Task input:
━━━━━━━━━━
Lemma lineItem_placed metric line : placed InText (lineItem metric line) = Some InText.
Proof. unfold lineItem. place. Qed.
#[local] Hint Resolve lineItem_placed : places.
Lemma metricItem_placed metric : placed InText (metricItem metric) = Some InText.
Proof. unfold metricItem. place. Qed.
#[local] Hint Resolve metricItem_placed : places.
Lemma jobRow_placed job : placed InText (jobRow job) = Some InText.
Proof. unfold jobRow. place. Qed.
Lemma workerRow_placed worker : placed InText (workerRow worker) = Some InText.
Proof. unfold workerRow. place. Qed.
Lemma attemptRow_placed attempt : placed InText (attemptRow attempt) = Some InText.
Proof. unfold attemptRow. place. Qed.
Lemma attemptLog_placed attempt : placed InText (attemptLog attempt) = Some InText.
Proof. unfold attemptLog. place. Qed.
Lemma artifactRow_placed artifact : placed InText (artifactRow artifact) = Some InText.
Proof. unfold artifactRow. place. Qed.
Lemma artifactContent_placed artifact : placed InText (artifactContent artifact) = Some InText.
Proof. unfold artifactContent. place. Qed.
Lemma policyRow_placed index policy : placed InText (policyRow index policy) = Some InText.
Proof. unfold policyRow. place. Qed.
Lemma firingRow_placed firing : placed InText (firingRow firing) = Some InText.
Proof. unfold firingRow. place. Qed.
#[local] Hint Resolve jobRow_placed workerRow_placed attemptRow_placed attemptLog_placed artifactRow_placed
  artifactContent_placed policyRow_placed firingRow_placed : places.

Lemma login_placed error : placed InText (loginHTML error) = Some InText.
Proof. unfold loginHTML. place. Qed.
Lemma dashboard_placed view : placed InText (dashboardHTML view) = Some InText.
Proof. unfold dashboardHTML. place. Qed.
Lemma job_placed tokenName detail : placed InText (jobHTML tokenName detail) = Some InText.
Proof. unfold jobHTML. place. Qed.

Lemma page_placed b p : pageOf b = Some p -> placed InText p = Some InText.
Proof.
  destruct b; try discriminate; intros [= <-]; [apply login_placed|apply dashboard_placed|apply job_placed].
Qed.
End pages.
End PageTheory.

(** ** The property *)

Section properties.
Context `{IndentText}.

(** C22: Nothing a job, a worker, an artifact or an operator says can change a page
    of the console: for every page, the markup a browser reads of it (its tags
    with the names of their attributes) is the markup of the same page with every
    value left empty, the browser ends in text, and each value is shown
    character for character as it is, but for NULs. *)
Theorem pages_keep_markup (b : Body) (p : Page) : pageOf b = Some p ->
  readText InText (chars (render p)) = InText /\
  markupOf InText (chars (render p)) = markupOf InText (chars (render (blanked p))) /\
  (forall text, Value text ∈ p -> shownText (htmlEscape text) = withoutNUL text).
Proof.
  intros Hp%PageTheory.page_placed. destruct (HtmlTheory.placed_markup _ _ _ Hp) as [Hr Hm].
  split_and!; [done|done|]. intros text _. apply HtmlTheory.escape_shown.
Qed.
End properties.

(** ** The property on a concrete page *)

#[local] Instance demoIndent : IndentText := λ _, None.

(** A job whose name tries to be a script. *)
Definition evilName : string := "<script>alert('1')</script>".
Definition evilSpec : JobSpec := {|
  s_Project := "physics"; s_Name := evilName; s_Priority := 5; s_Source := s_Source demoSpec;
  s_Command := s_Command demoSpec; s_Environment := ∅; s_SecretRefs := ∅; s_Resources := demoResources; s_Labels := ∅;
  s_Retry := s_Retry demoSpec; s_Checkpoint := None; s_Artifacts := []; s_Metrics := []; s_Health := [] |}.
Definition evilJob : Job := {|
  j_ID := demoJob; j_State := JobQueued; j_Revision := 1; j_Spec := evilSpec; j_CreatedAt := t0; j_UpdatedAt := t0 |}.
Definition evilDashboard : dashboardView := {|
  dv_TokenName := "operator"; dv_Jobs := [evilJob]; dv_Workers := []; dv_Queued := 1; dv_Active := 0; dv_Failed := 0;
  dv_Succeeded := 0 |}.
━━━━━━━━━━
Problem: Only the lines from the beginning of the material to the line containing "Lemma artifactRow_placed artifact" should be echoed, verbatim and in full.

Solution to this problem:
Lemma lineItem_placed metric line : placed InText (lineItem metric line) = Some InText.
Proof. unfold lineItem. place. Qed.
#[local] Hint Resolve lineItem_placed : places.
Lemma metricItem_placed metric : placed InText (metricItem metric) = Some InText.
Proof. unfold metricItem. place. Qed.
#[local] Hint Resolve metricItem_placed : places.
Lemma jobRow_placed job : placed InText (jobRow job) = Some InText.
Proof. unfold jobRow. place. Qed.
Lemma workerRow_placed worker : placed InText (workerRow worker) = Some InText.
Proof. unfold workerRow. place. Qed.
Lemma attemptRow_placed attempt : placed InText (attemptRow attempt) = Some InText.
Proof. unfold attemptRow. place. Qed.
Lemma attemptLog_placed attempt : placed InText (attemptLog attempt) = Some InText.
Proof. unfold attemptLog. place. Qed.
Lemma artifactRow_placed artifact : placed InText (artifactRow artifact) = Some InText.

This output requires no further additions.